*** Opening of Material to process ***

(* ===== verification/Optimizer.v ===== *)
(** * pkg/autoscaler/autoscaler/optimizer.go

    The heterogeneous optimizer: one replica count is recommended for all the
    backends of a policy together and then distributed over them, cheapest
    blocks first. The result of [sort.Slice] is any sorted permutation of its
    input: the section variable [sortSlice]. Metrics, clock readings and map
    orders are arguments as in Autoscaler.v. *)
From S2P Require Import Prelude Float64 Deque SlidingWindow Recommendation Revision Autoscaler.
Local Open Scope Z_scope.
Local Open Scope go_scope.

Record HeterogeneousTargetParam := MkParam {
  TargetNamespace : string;
  TargetName : string;
  Cost : Z;
  ParamMinReplicas : Z;
  ParamMaxReplicas : Z
}.

Record HeterogeneousTarget := MkHeterogeneous {
  Params : list HeterogeneousTargetParam;
  CostExpansionRatePercent : Z
}.

Record ReplicaBlock := MkBlock {
  targetKey : string;
  index : Z;
  replicas : Z;
  cost : Z
}.

Record OptimizerMeta := MkMeta {
  MetaConfig : HeterogeneousTarget;
  MetaMetricTargets : Metrics;
  ScalingOrder : list ReplicaBlock;
  MetaMinReplicas : Z;
  MetaMaxReplicas : Z;
  ScopeNamespace : string
}.

Definition HeterogeneousTargetKey (targetNamespace targetName policyNamespace : string) : string :=
  let namespace := if decide (targetNamespace = "") then policyNamespace else targetNamespace in
  String.append namespace (String.append "/" targetName).

Definition paramKey (policyNamespace : string) (param : HeterogeneousTargetParam) : string :=
  HeterogeneousTargetKey (TargetNamespace param) (TargetName param) policyNamespace.

(** The loop over the scaling order in [RestoreReplicasOfEachBackend]. *)
Fixpoint restoreBlocks (blocks : list ReplicaBlock) (n : Z) (replicasMap : gmap string Z) :
    gmap string Z :=
  match blocks with
  | [] => replicasMap
  | block :: blocks =>
    let slot := Z.min n (replicas block) in
    let replicasMap :=
      <[targetKey block := default 0 (replicasMap !! targetKey block) +₃₂ slot]> replicasMap in
    let n := n -₃₂ slot in
    if n <=? 0 then replicasMap else restoreBlocks blocks n replicasMap
  end.

Definition RestoreReplicasOfEachBackend (meta : OptimizerMeta) (n : Z) : gmap string Z :=
  let replicasMap := fold_left (fun m param =>
    <[paramKey (ScopeNamespace meta) param := ParamMinReplicas param]> m)
    (Params (MetaConfig meta)) ∅ in
  let n := Z.min (Z.max n (MetaMinReplicas meta)) (MetaMaxReplicas meta) in
  let n := n -₃₂ MetaMinReplicas meta in
  restoreBlocks (ScalingOrder meta) n replicasMap.

(** The comparison [NewOptimizerMeta] sorts the blocks with. *)
Definition blockLess (a b : ReplicaBlock) : bool :=
  if negb (cost a =? cost b) then cost a <? cost b else index a <? index b.

Section optimizer.
Context (oor : float64 -> Z) (sortSlice : list ReplicaBlock -> list ReplicaBlock).

(** The inner loop of [NewOptimizerMeta]: blocks of a growing size. Each block
    takes at least one replica, so [Z.to_nat n] rounds are enough. *)
Fixpoint packageBlocks (fuel : nat) (key : string) (idx unitCost ratePercent : Z)
    (n : Z) (packageLen : float64) : list ReplicaBlock :=
  match fuel with
  | O => []
  | S fuel =>
    if 0 <? n then
      let currentLen := Z.min n (Z.max (f_to_int32 oor packageLen) 1) in
      MkBlock key idx currentLen (unitCost *₆₄ currentLen) ::
      packageBlocks fuel key idx unitCost ratePercent (n -₃₂ currentLen)
        (f_div (f_mul packageLen (f_of_Z ratePercent)) (f_of_Z 100))
    else []
  end.

(** The blocks of one target. *)
Definition paramBlocks (policyNamespace : string) (ratePercent idx : Z)
    (param : HeterogeneousTargetParam) : list ReplicaBlock :=
  let key := paramKey policyNamespace param in
  let n := ParamMaxReplicas param -₃₂ ParamMinReplicas param in
  if n <=? 0 then []
  else if ratePercent =? 100 then [MkBlock key (int32 idx) n (Cost param)]
  else packageBlocks (Z.to_nat n) key (int32 idx) (Cost param) ratePercent n f_one.

(** The outer loop: (minReplicas, maxReplicas, scalingOrder). *)
Fixpoint metaLoop (policyNamespace : string) (ratePercent : Z) (idx : Z)
    (params : list HeterogeneousTargetParam) (acc : Z * Z * list ReplicaBlock) :
    Z * Z * list ReplicaBlock :=
  match params with
  | [] => acc
  | param :: params =>
    let '(minReplicas, maxReplicas, scalingOrder) := acc in
    metaLoop policyNamespace ratePercent (idx + 1) params
      (minReplicas +₃₂ ParamMinReplicas param, maxReplicas +₃₂ ParamMaxReplicas param,
       scalingOrder ++ paramBlocks policyNamespace ratePercent idx param)
  end.

Definition NewOptimizerMeta (target : HeterogeneousTarget) (policyNamespace : string)
    (metricTargets : Metrics) : OptimizerMeta :=
  let '(minReplicas, maxReplicas, scalingOrder) :=
    metaLoop policyNamespace (CostExpansionRatePercent target) 0 (Params target) (0, 0, []) in
  MkMeta target metricTargets (sortSlice scalingOrder) minReplicas maxReplicas policyNamespace.
End optimizer.

(** ** Distribution of replicas *)

(** The slots the blocks receive, in order. *)
Fixpoint allocate (blocks : list ReplicaBlock) (n : Z) : list (ReplicaBlock * Z) :=
  match blocks with
  | [] => []
  | block :: blocks =>
    let slot := Z.min n (replicas block) in (block, slot) :: allocate blocks (n - slot)
  end.

Definition capacity (blocks : list ReplicaBlock) : Z := sumZ (replicas <$> blocks).
Definition key_blocks (k : string) (blocks : list ReplicaBlock) : list ReplicaBlock :=
  filter (fun b => targetKey b = k) blocks.
Definition blocks_ok (blocks : list ReplicaBlock) : Prop := forall b, b ∈ blocks -> 0 <= replicas b.

(** What a target receives. *)
Definition received (k : string) (slots : list (ReplicaBlock * Z)) : Z :=
  sumZ (snd <$> filter (fun x => targetKey x.1 = k) slots).

Lemma allocate_blocks blocks n : (allocate blocks n).*1 = blocks.
Proof. revert n. induction blocks as [|b bs IH]; intros n; csimpl; [done|]. by rewrite IH. Qed.

Lemma allocate_slot blocks n b s :
  blocks_ok blocks -> 0 <= n -> (b, s) ∈ allocate blocks n -> 0 <= s <= replicas b.
Proof.
  revert n. induction blocks as [|b' bs IH]; intros n Hok Hn; csimpl; [by rewrite elem_of_nil|].
  assert (0 <= replicas b') by (apply Hok; by left).
  intros [[= -> ->]|Hin]%elem_of_cons; [lia|].
  eapply IH; [intros b0 Hb; apply Hok; by right| |exact Hin]. lia.
Qed.

Lemma capacity_nonneg blocks : blocks_ok blocks -> 0 <= capacity blocks.
Proof. apply sumZ_fmap_nonneg. Qed.

Lemma allocate_sum blocks n :
  blocks_ok blocks -> 0 <= n -> sumZ (allocate blocks n).*2 = Z.min n (capacity blocks).
Proof.
  unfold capacity. revert n. induction blocks as [|b bs IH]; intros n Hok Hn; csimpl; [lia|].
  assert (0 <= replicas b) by (apply Hok; by left).
  assert (Hbs : blocks_ok bs) by (intros b' Hb; apply Hok; by right).
  pose proof (capacity_nonneg bs Hbs). unfold capacity in *. rewrite IH by (done || lia). lia.
Qed.

Lemma allocate_zero blocks : blocks_ok blocks -> forall b s, (b, s) ∈ allocate blocks 0 -> s = 0.
Proof.
  induction blocks as [|b' bs IH]; intros Hok b s; csimpl; [by rewrite elem_of_nil|].
  assert (0 <= replicas b') by (apply Hok; by left). rewrite Z.min_l by lia.
  intros [[= -> ->]|Hin]%elem_of_cons; [done|]. eapply IH; [|exact Hin].
  intros b0 Hb; apply Hok; by right.
Qed.

Lemma received_zero k blocks : blocks_ok blocks -> received k (allocate blocks 0) = 0.
Proof.
  intros Hok. unfold received. rewrite (sumZ_fmap_ext snd (fun _ => 0)).
  - generalize (filter (fun x => targetKey x.1 = k) (allocate blocks 0)). intros l.
    induction l; csimpl; lia.
  - intros [b s] [_ Hin]%list_elem_of_filter. by eapply allocate_zero.
Qed.

Lemma received_cons k b s l :
  received k ((b, s) :: l) = (if decide (targetKey b = k) then s else 0) + received k l.
Proof.
  unfold received. rewrite filter_cons. simpl. case_decide; csimpl; lia.
Qed.

Lemma capacity_cons k b bs :
  capacity (key_blocks k (b :: bs)) =
  (if decide (targetKey b = k) then replicas b else 0) + capacity (key_blocks k bs).
Proof.
  unfold capacity, key_blocks. rewrite filter_cons. case_decide; csimpl; lia.
Qed.

Lemma key_blocks_ok k blocks : blocks_ok blocks -> blocks_ok (key_blocks k blocks).
Proof. intros Hok b [_ Hb]%list_elem_of_filter. by apply Hok. Qed.

Lemma received_bounds k blocks n :
  blocks_ok blocks -> 0 <= n ->
  0 <= received k (allocate blocks n) <= capacity (key_blocks k blocks).
Proof.
  revert n. induction blocks as [|b bs IH]; intros n Hok Hn; [done|].
  assert (0 <= replicas b) by (apply Hok; by left). cbn [allocate].
  rewrite received_cons, capacity_cons.
  specialize (IH (n - Z.min n (replicas b)) ltac:(intros b' Hb; apply Hok; by right) ltac:(lia)).
  case_decide; lia.
Qed.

*** Close of Material to process ***

▶ _Work task_
Of the lines above, retype only those from the line containing "Fixpoint allocate (blocks" through the line containing "assert (Hbs : blocks_ok", including both, exactly.

▶ _Task output_
Fixpoint allocate (blocks : list ReplicaBlock) (n : Z) : list (ReplicaBlock * Z) :=
  match blocks with
  | [] => []
  | block :: blocks =>
    let slot := Z.min n (replicas block) in (block, slot) :: allocate blocks (n - slot)
  end.

Definition capacity (blocks : list ReplicaBlock) : Z := sumZ (replicas <$> blocks).
Definition key_blocks (k : string) (blocks : list ReplicaBlock) : list ReplicaBlock :=
  filter (fun b => targetKey b = k) blocks.
Definition blocks_ok (blocks : list ReplicaBlock) : Prop := forall b, b ∈ blocks -> 0 <= replicas b.

(** What a target receives. *)
Definition received (k : string) (slots : list (ReplicaBlock * Z)) : Z :=
  sumZ (snd <$> filter (fun x => targetKey x.1 = k) slots).

Lemma allocate_blocks blocks n : (allocate blocks n).*1 = blocks.
Proof. revert n. induction blocks as [|b bs IH]; intros n; csimpl; [done|]. by rewrite IH. Qed.

Lemma allocate_slot blocks n b s :
  blocks_ok blocks -> 0 <= n -> (b, s) ∈ allocate blocks n -> 0 <= s <= replicas b.
Proof.
  revert n. induction blocks as [|b' bs IH]; intros n Hok Hn; csimpl; [by rewrite elem_of_nil|].
  assert (0 <= replicas b') by (apply Hok; by left).
  intros [[= -> ->]|Hin]%elem_of_cons; [lia|].
  eapply IH; [intros b0 Hb; apply Hok; by right| |exact Hin]. lia.
Qed.

Lemma capacity_nonneg blocks : blocks_ok blocks -> 0 <= capacity blocks.
Proof. apply sumZ_fmap_nonneg. Qed.

Lemma allocate_sum blocks n :
  blocks_ok blocks -> 0 <= n -> sumZ (allocate blocks n).*2 = Z.min n (capacity blocks).
Proof.
  unfold capacity. revert n. induction blocks as [|b bs IH]; intros n Hok Hn; csimpl; [lia|].
  assert (0 <= replicas b) by (apply Hok; by left).
  assert (Hbs : blocks_ok bs) by (intros b' Hb; apply Hok; by right).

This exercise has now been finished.